What is being asked >>
Going down the data below, set down exactly the line with "(** references that were taken *)" and each line after it through the line with "match fs_ptes s with"; no other lines.

START Information supplied

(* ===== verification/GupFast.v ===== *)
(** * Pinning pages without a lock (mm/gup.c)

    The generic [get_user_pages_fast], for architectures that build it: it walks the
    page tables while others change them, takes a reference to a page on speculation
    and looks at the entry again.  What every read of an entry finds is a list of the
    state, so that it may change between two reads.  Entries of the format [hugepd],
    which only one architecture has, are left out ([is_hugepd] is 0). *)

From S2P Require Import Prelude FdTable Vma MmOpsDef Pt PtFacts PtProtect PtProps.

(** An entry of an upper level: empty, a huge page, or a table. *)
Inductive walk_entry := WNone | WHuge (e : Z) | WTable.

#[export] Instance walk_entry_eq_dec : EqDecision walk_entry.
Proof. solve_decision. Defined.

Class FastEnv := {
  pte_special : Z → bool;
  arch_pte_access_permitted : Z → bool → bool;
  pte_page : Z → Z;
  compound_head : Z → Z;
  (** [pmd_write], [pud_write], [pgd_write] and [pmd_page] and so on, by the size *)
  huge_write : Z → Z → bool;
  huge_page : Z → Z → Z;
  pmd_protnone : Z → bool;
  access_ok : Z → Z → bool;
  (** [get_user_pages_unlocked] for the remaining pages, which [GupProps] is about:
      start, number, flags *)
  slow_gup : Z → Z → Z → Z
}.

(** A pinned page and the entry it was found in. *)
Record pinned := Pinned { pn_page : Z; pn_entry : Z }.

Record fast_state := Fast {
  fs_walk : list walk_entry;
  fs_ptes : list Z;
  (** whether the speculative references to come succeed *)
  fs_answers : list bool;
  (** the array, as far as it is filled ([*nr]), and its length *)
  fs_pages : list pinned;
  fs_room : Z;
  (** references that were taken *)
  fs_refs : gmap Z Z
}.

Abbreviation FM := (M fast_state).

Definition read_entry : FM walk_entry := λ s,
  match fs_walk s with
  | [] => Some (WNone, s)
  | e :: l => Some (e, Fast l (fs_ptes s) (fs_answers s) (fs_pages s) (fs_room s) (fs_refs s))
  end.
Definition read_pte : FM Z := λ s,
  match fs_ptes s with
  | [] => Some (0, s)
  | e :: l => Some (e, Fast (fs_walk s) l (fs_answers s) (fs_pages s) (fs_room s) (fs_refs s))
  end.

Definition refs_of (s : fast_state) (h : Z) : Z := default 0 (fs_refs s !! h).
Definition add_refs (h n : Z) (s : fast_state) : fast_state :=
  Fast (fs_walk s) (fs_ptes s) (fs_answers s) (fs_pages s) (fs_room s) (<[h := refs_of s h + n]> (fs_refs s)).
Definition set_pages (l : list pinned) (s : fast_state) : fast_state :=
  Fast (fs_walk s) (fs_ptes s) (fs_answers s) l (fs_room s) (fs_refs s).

END Information supplied

Expected answer >>
  (** references that were taken *)
  fs_refs : gmap Z Z
}.

Abbreviation FM := (M fast_state).

Definition read_entry : FM walk_entry := λ s,
  match fs_walk s with
  | [] => Some (WNone, s)
  | e :: l => Some (e, Fast l (fs_ptes s) (fs_answers s) (fs_pages s) (fs_room s) (fs_refs s))
  end.
Definition read_pte : FM Z := λ s,
  match fs_ptes s with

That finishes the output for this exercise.